[Saved data entries]
────────────────
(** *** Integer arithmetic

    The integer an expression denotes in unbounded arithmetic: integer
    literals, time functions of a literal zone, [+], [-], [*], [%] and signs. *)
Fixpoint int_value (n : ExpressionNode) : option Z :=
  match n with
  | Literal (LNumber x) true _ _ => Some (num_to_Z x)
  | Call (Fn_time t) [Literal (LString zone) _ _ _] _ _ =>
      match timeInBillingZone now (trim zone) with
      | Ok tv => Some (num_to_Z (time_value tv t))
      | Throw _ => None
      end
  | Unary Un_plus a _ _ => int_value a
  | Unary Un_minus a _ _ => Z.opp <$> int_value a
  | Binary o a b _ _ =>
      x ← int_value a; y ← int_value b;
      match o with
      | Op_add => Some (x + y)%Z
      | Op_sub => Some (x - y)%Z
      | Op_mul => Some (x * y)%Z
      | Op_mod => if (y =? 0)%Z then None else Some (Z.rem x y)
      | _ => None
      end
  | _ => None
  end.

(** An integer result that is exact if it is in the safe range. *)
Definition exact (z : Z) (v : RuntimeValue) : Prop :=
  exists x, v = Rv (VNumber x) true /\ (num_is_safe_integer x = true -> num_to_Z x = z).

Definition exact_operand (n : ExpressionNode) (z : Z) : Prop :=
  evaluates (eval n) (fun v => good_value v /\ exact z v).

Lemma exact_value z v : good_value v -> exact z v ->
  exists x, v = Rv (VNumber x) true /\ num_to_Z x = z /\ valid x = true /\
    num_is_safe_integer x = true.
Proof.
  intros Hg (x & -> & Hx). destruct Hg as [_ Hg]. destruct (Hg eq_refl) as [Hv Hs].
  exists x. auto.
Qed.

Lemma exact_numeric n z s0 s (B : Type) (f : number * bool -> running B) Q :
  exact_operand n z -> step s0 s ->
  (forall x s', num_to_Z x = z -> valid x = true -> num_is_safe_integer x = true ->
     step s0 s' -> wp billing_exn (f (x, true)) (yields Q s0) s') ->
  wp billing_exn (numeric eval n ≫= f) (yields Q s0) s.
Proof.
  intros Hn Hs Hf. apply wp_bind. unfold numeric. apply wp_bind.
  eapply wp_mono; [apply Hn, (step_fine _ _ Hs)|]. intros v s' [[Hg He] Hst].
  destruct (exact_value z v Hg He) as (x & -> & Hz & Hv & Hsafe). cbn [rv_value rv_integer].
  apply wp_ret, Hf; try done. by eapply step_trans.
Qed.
────────────────
Exercise » Search each line of the data above for "yields", and copy the lines where it occurs.

Completed task »
     step s0 s' -> wp billing_exn (f (x, true)) (yields Q s0) s') ->
  wp billing_exn (numeric eval n ≫= f) (yields Q s0) s.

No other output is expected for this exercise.